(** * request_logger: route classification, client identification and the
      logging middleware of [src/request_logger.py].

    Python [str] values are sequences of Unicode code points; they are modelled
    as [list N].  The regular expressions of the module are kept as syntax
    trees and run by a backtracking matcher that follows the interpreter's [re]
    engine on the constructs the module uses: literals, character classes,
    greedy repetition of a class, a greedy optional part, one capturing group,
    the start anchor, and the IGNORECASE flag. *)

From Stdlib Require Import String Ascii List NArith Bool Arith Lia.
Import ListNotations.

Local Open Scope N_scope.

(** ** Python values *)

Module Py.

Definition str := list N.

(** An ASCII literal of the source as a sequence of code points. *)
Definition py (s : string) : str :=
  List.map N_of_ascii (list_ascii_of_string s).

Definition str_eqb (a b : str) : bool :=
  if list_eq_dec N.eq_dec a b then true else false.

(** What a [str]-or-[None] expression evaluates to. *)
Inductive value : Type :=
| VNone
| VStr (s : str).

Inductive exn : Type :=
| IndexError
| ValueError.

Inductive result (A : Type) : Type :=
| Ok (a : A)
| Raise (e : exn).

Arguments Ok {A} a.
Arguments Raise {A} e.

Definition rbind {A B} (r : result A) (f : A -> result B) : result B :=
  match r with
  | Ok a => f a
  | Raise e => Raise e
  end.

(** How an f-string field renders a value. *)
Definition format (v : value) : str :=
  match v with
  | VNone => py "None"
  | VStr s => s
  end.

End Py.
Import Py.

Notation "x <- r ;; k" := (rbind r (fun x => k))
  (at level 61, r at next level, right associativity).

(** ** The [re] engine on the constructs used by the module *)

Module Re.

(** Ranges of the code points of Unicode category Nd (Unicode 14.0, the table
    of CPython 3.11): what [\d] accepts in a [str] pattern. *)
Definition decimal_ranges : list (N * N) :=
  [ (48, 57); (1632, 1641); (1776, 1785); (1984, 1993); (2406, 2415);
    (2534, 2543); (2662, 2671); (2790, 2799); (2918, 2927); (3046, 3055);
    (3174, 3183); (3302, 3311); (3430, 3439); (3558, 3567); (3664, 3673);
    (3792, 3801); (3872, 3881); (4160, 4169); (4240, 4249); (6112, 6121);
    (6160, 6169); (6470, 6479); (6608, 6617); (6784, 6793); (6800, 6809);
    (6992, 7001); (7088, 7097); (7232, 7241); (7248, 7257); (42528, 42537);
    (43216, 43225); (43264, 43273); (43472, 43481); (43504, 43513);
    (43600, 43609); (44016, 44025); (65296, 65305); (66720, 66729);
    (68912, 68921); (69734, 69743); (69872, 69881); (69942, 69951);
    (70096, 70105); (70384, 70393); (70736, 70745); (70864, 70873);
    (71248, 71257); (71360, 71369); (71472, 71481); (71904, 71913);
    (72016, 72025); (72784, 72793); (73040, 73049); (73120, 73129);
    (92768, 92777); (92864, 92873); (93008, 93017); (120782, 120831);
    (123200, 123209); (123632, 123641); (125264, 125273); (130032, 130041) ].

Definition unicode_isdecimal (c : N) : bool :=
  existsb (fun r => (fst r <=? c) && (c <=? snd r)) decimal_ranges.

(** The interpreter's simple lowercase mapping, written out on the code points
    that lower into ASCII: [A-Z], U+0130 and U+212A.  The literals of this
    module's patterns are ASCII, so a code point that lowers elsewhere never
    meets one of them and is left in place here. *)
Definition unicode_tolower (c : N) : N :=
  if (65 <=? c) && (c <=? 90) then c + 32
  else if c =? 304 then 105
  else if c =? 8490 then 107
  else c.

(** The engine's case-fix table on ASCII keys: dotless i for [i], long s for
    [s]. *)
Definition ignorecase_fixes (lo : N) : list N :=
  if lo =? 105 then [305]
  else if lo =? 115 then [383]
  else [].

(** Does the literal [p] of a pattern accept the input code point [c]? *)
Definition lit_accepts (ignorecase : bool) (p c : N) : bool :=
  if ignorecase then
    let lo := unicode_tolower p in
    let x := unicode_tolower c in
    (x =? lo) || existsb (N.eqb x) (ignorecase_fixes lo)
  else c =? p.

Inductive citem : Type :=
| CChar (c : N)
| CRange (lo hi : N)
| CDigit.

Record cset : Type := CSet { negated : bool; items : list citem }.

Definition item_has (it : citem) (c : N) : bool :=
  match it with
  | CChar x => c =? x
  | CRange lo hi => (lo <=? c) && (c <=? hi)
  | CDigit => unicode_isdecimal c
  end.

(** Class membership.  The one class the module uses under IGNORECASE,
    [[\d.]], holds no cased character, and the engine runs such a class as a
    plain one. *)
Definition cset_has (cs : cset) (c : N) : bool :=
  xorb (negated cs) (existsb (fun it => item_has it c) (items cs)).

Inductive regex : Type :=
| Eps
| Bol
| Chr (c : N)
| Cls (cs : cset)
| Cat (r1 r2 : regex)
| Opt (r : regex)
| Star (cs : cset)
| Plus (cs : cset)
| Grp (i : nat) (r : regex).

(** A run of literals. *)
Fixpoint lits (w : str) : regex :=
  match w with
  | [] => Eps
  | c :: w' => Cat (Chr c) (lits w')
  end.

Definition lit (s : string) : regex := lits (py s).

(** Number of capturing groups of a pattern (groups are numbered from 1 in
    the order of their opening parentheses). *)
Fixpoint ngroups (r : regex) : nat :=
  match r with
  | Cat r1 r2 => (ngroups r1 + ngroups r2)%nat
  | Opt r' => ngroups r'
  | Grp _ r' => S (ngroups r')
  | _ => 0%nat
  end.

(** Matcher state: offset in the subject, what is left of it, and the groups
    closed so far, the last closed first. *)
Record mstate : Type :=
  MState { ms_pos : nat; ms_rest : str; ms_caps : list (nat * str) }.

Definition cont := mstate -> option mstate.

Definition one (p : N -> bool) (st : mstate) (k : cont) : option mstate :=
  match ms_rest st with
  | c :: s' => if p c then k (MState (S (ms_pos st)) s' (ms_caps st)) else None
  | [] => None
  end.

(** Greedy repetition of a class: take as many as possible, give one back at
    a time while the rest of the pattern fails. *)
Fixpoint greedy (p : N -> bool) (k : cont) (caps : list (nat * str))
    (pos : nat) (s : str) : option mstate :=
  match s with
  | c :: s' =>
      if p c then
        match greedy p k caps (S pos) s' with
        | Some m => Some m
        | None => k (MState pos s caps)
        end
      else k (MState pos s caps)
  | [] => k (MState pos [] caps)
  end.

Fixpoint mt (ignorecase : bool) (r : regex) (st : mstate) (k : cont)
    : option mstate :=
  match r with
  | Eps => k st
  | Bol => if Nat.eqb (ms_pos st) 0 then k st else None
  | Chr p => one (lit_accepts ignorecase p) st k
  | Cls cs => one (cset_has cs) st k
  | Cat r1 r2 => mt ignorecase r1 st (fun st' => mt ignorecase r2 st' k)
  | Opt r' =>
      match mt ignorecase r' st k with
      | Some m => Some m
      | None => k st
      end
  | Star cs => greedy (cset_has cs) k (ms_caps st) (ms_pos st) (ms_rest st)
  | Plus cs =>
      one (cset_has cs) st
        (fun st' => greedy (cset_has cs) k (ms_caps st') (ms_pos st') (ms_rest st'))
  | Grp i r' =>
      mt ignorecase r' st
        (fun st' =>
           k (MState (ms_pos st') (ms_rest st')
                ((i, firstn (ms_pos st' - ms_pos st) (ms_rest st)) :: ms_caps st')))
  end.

▸ TASK TO CARRY OUT:
Only an exact copy of the lines from the beginning of the listing through the line with "as [list N].", both included, belongs in the answer.

▸ ANSWER TO THE EXERCISE:
(** * request_logger: route classification, client identification and the
      logging middleware of [src/request_logger.py].

    Python [str] values are sequences of Unicode code points; they are modelled
    as [list N].  The regular expressions of the module are kept as syntax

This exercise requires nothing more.